Britânico é considerado culpado de trama para derrubar aviões

Um jovem muçulmano britânico foi considerado culpado nesta quarta-feira de envolvimento no plano para atacar aviões transatlânticos de passageiros no caso que levou, em 2006, ao aumento das restrições de embarque com líquidos em vários aeroportos internacionais. Adam Khatib, de 22 anos, deve receber a sentença na quinta-feira.

BBC Brasil |

A Justiça britânica afirmou que a trama pretendia abater pelo menos sete aviões simultaneamente, matando milhares de pessoas.

O líder do grupo, Abdulah Ahmed Ali, de 28 anos, foi condenado, em setembro, a 40 anos de prisão.

A polícia afirma que Khatib poderia não saber de todos os detalhes da trama, mas tinha conhecimento pelo menos de que os demais participantes planejavam assassinatos.

Dois outros homens foram considerados culpados de crimes menores.

Restrições
A promotoria afirmou que Khatib ficou fascinado pelo islamismo radical na adolescência e na escola, costuma assinar seus trabalhos como Adam Osama Bin Lade, preocupando seus professores.
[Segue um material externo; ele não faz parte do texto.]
(* ===== verification/TurnTypes.v ===== *)
(** * Attempts, holds and effects

    [packages/daemon-core/src/mesh/turn-ledger/types.ts]. A field typed
    [T | null] or [T?] is an [option]. *)

From S2P Require Import Prelude TurnEvidence TurnPolicy.

(** ** States *)

Inductive TurnState : Set :=
  | St_accepted | St_delivered | St_consumed | St_generating | St_suspended | St_finalizing
  | St_stopping | St_completed | St_blocked | St_failed | St_cancelled.
#[global] Instance TurnState_eq_dec : EqDecision TurnState.
Proof. solve_decision. Defined.

Definition TURN_STATES : list TurnState :=
  [St_accepted; St_delivered; St_consumed; St_generating; St_suspended; St_finalizing; St_stopping;
   St_completed; St_blocked; St_failed; St_cancelled].

Definition TERMINAL_TURN_STATES : list TurnState :=
  [St_completed; St_blocked; St_failed; St_cancelled].

Definition isTerminalTurnState (s : TurnState) : bool := bool_decide (s ∈ TERMINAL_TURN_STATES).

(** The coercions between spellings the unions share. *)
Definition state_of_outcome (o : TurnOutcome) : TurnState :=
  match o with
  | O_completed => St_completed | O_blocked => St_blocked
  | O_failed => St_failed | O_cancelled => St_cancelled
  end.

Definition notify_of_outcome (o : TurnOutcome) : NotifyKind :=
  match o with
  | O_completed => N_completed | O_blocked => N_blocked
  | O_failed => N_failed | O_cancelled => N_cancelled
  end.

Definition notify_of_modal (m : SuspensionModal) : NotifyKind :=
  match m with Mod_approval => N_approval | Mod_choice => N_choice end.

Definition outcome_of_report (o : WorkerReportOutcome) : TurnOutcome :=
  match o with Wo_completed => O_completed | Wo_blocked => O_blocked | Wo_failed => O_failed end.

Definition outcome_of_operator (s : OperatorStatus) : TurnOutcome :=
  match s with Os_completed => O_completed | Os_failed => O_failed end.

(** ** Attempts *)

Record TurnTerminal : Set := {
  t_outcome : TurnOutcome;
  t_reason : TurnReason;
  t_source : EvidenceSourceId;
  t_strength : CommitStrength;
  t_at : Z;
  t_summary : option SummaryRef }.

Record StopTerminal : Set := {
  st_outcome : TurnOutcome;
  st_strength : CommitStrength;
  st_adoptSessionId : option string;
  st_summary : option SummaryRef;
  st_textEventId : option string;
  st_source : option EvidenceSourceId }.

Inductive SettledBy : Set := unreachable_bound | node_removed.

Record WriterStop : Set := {
  ws_requestId : string;
  ws_reason : TurnReason;
  ws_requestedAt : Z;
  ws_tries : Z;
  ws_escalated : bool;
  ws_confirmed : option bool;
  ws_settledBy : option SettledBy;
  ws_terminal : option StopTerminal }.

Record ProviderSuspension : Set := {
  ps_generation : Z;
  ps_modalKey : option string;
  ps_providerSetup : option bool;
  ps_at : option Z;
  ps_resolvedAt : option Z;
  ps_reminders : option Z;
  ps_lastReminderAt : option Z }.

Record GitSideEffect : Set := {
  gs_dirty : bool; gs_commitsSinceDispatch : Z; gs_attributable : bool; gs_at : Z }.

Record UnconfirmedEndDeferral : Set := {
  ud_generation : Z; ud_count : Z; ud_requestedAt : option Z }.

Record LivenessObservation : Set := {
  lo_generation : Z; lo_sessionId : option string; lo_at : Z; lo_probeStartedAt : Z }.

Record LivenessSessionCut : Set := { lc_generation : Z; lc_at : Z; lc_revision : Z }.

Record ReportCorrection : Set := { rc_generation : Z; rc_until : Z }.

Record RecordedReport : Set := {
  rr_generation : Z;
  rr_outcome : WorkerReportOutcome;
  rr_eventId : string;
  rr_at : Z;
  rr_summary : option SummaryRef }.

Record TurnAttemptData : Set := {
  d_writerStop : option WriterStop;
  d_providerSuspension : option ProviderSuspension;
  d_gitSideEffect : option GitSideEffect;
  d_falseIdleCount : option Z;
  d_unconfirmedEndDeferral : option UnconfirmedEndDeferral;
  d_livenessObservation : option LivenessObservation;
  d_livenessSessionCut : option LivenessSessionCut;
  d_reportCorrection : option ReportCorrection;
  d_report : option RecordedReport }.

Definition no_data : TurnAttemptData := {|
  d_writerStop := None; d_providerSuspension := None; d_gitSideEffect := None;
  d_falseIdleCount := None; d_unconfirmedEndDeferral := None; d_livenessObservation := None;
  d_livenessSessionCut := None; d_reportCorrection := None; d_report := None |}.

Record PrevGeneration : Set := { pg_sessionId : string; pg_consumed : bool }.

Record Coordinator : Set := { cd_daemonId : option string; cd_sessionId : option string }.

Record TurnAttempt : Set := {
  a_attemptId : string;
  a_scope : TurnScope;
  a_meshId : option string;
  a_taskId : option string;
  a_attemptNo : Z;
  a_sessionId : string;
  a_nodeId : option string;
  a_providerType : option string;
  a_ownerDaemonId : string;
  a_generation : Z;
  a_prevGeneration : option PrevGeneration;
  a_dispatchNonce : option Z;
  a_messageId : option string;
  a_consumeProfile : ConsumeProfile;
  a_maxTaskRetries : Z;
  a_state : TurnState;
  a_suspension : option SuspensionModal;
  a_redriveCount : Z;
  a_reclaimCount : Z;
  a_hollowCount : Z;
  a_livenessFailStreak : Z;
  a_lastLiveness : option LivenessResult;
  a_coordinator : Coordinator;
  a_acceptedAt : Z;
  a_deliveredAt : option Z;
  a_consumedAt : option Z;
  a_lastActivityAt : option Z;
  a_weakSince : option Z;
  a_candidateNotifiedGeneration : option Z;
  a_lastNoProgressNoticeAt : option Z;
  a_notifiedAt : option Z;
  a_terminal : option TurnTerminal;
  a_data : TurnAttemptData }.

(** ** Holds *)

Inductive HoldOnExpire : Set :=
  | Ox_commit | Ox_release | Ox_escalate | Ox_reclaim | Ox_redeliver | Ox_reevaluate.
#[global] Instance HoldOnExpire_eq_dec : EqDecision HoldOnExpire.
Proof. solve_decision. Defined.

(** The values of a hold's content-free data bag. *)
Inductive Scalar : Set := SStr (s : string) | SNum (n : Z) | SBool (b : bool) | SNull.
#[global] Instance Scalar_eq_dec : EqDecision Scalar.
Proof. solve_decision. Defined.

Record TurnHold : Set := {
  h_holdId : string;
  h_attemptId : string;
  h_generation : option Z;
  h_reason : HoldReason;
  h_until : option Z;
  h_onExpire : HoldOnExpire;
  h_data : gmap string Scalar;
  h_createdAt : Z }.

(** ** Effects *)

Inductive BusPhase : Set := Ph_started | Ph_suspended | Ph_resumed | Ph_progress | Ph_committed.
#[global] Instance BusPhase_eq_dec : EqDecision BusPhase.
Proof. solve_decision. Defined.

Record TurnBusEvent : Set := {
  be_phase : BusPhase;
  be_sessionId : string;
  be_attemptId : string;
  be_generation : Z;
  be_outcome : option TurnOutcome;
  be_strength : option CommitStrength }.

Record NotifyCoordinator : Set := {
  nc_attemptId : string;
  nc_generation : Z;
  nc_notify : NotifyKind;
  nc_taskId : option string;
  nc_coordinatorDaemonId : option string;
  nc_coordinatorSessionId : option string;
  nc_summary : option SummaryRef;
  nc_textEventId : option string }.

(** [readonly HoldReason[] | '*']. *)
Inductive Reasons : Set := All_reasons | Only_reasons (l : list HoldReason).

(** [TurnOutcome | 'pending']. *)
Inductive QueueStatus : Set := Q_pending | Q_outcome (o : TurnOutcome).
#[global] Instance QueueStatus_eq_dec : EqDecision QueueStatus.
Proof. solve_decision. Defined.

Inductive TurnEffect : Set :=
| E_commit (attemptId : string) (generation : Z) (outcome : TurnOutcome) (strength : CommitStrength)
    (reason : TurnReason) (source : EvidenceSourceId) (summary : option SummaryRef)
| E_notify_coordinator (n : NotifyCoordinator)
| E_hold (hold : TurnHold)
| E_release_hold (attemptId : string) (reasons : Reasons)
| E_reclaim (attemptId : string) (fromGeneration toGeneration : Z) (reason : TurnReason)
| E_redeliver (attemptId : string) (generation : Z) (messageId : option string) (sessionId : string)
| E_cancel_dispatch (attemptId : string) (generation : Z) (sessionId : string)
    (messageId : option string) (revokeBind : option bool) (stopRequestId : option string)
| E_bus (event : TurnBusEvent)
| E_record (note : string)
| E_release_attempt_ref (attemptId sessionId : string)
| E_queue_status (meshId taskId : string) (status : QueueStatus) (reason : TurnReason)
| E_task_terminal (meshId taskId : string) (outcome : TurnOutcome)
| E_probe (attemptId sessionId : string)
| E_reevaluate (attemptId evidenceId : string) (forceLiveFalse : bool).

Inductive ReduceVerdict : Set := V_applied | V_recorded | V_rejected.
#[global] Instance ReduceVerdict_eq_dec : EqDecision ReduceVerdict.
Proof. solve_decision. Defined.

Inductive ReduceRejection : Set :=
  | Rj_no_attempt | Rj_attempt_mismatch | Rj_session_mismatch | Rj_already_terminal
  | Rj_illegal_transition.

(** ** Attempt construction (reducer-attempt.ts) *)

(** [newAttempt] with no overriding fields but the two it requires. *)
Definition newAttempt (ev : TurnEvidence) (attemptId : string) (scope : TurnScope)
    : TurnAttempt := {|
  a_attemptId := attemptId;
  a_scope := scope;
  a_meshId := None;
  a_taskId := e_taskId ev;
  a_attemptNo := 0;
  a_sessionId := e_sessionId ev;
  a_nodeId := None;
  a_providerType := None;
  a_ownerDaemonId := e_observedBy ev;
  a_generation := match e_attemptRef ev with Some r => ref_generation r | None => 0 end;
  a_prevGeneration := None;
  a_dispatchNonce := None;
  a_messageId := None;
  a_consumeProfile := Cp_default;
  a_maxTaskRetries := DEFAULT_MAX_TASK_RETRIES;
  a_state := St_accepted;
  a_suspension := None;
  a_redriveCount := 0;
  a_reclaimCount := 0;
  a_hollowCount := 0;
  a_livenessFailStreak := 0;
  a_lastLiveness := None;
  a_coordinator := {| cd_daemonId := None; cd_sessionId := None |};
  a_acceptedAt := e_at ev;
  a_deliveredAt := None;
  a_consumedAt := None;
  a_lastActivityAt := None;
  a_weakSince := None;
  a_candidateNotifiedGeneration := None;
  a_lastNoProgressNoticeAt := None;
  a_notifiedAt := None;
  a_terminal := None;
  a_data := no_data |}.

(** The terminal a genuine completion of the previous generation commits. *)
Definition adoptedTerminal (ev : TurnEvidence) : TurnOutcome * CommitStrength * TurnReason :=
  match ev_body ev with
  | worker_report b => (outcome_of_report (wr_outcome b), Str_tool_report, R_worker_reported)
  | transcript_final _ => (O_completed, Str_genuine, R_transcript_final)
  | _ => (O_completed, Str_genuine, R_turn_end)
  end.

(** ** Facts *)

Lemma terminal_state_of_outcome o : isTerminalTurnState (state_of_outcome o) = true.
Proof. destruct o; reflexivity. Qed.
Ele e Ali passaram algum tempo juntos no Paquistão em 2005, na mesma época em que outro envolvido na trama, Assad Sarwar, também estava no país. Sarwar admitiu ter aprendido a fazer bombas no Paquistão e cumpre sentença de prisão perpétua.

A função de Khatib era pesquisar as substâncias explosivas que Ali planejava usar na trama. Desde que foi preso, há três anos, ele nega as acusações ou que seja simpático ao islã radical, tendo inclusive recusado uma cópia do Alcorão.

Mas a polícia afirma que ele vem tentando disfarçar suas reais opiniões. Na casa dele foram encontrados vídeos-testamentos de outros militantes islâmicos, inclusive de um dos envolvidos nos ataques de 11 de setembro de 2001.

À época de sua descoberta, em agosto de 2006, a trama foi descrita pelo diretor do serviço de Inteligência Nacional, John Negroponte, como "similar aos ataques de 11 de setembro".

A descoberta causou grandes interrupções no aeroporto de Heathrow, em Londres e levou à adoção de restrições no transporte de líquidos por passageiros, em vigor até hoje.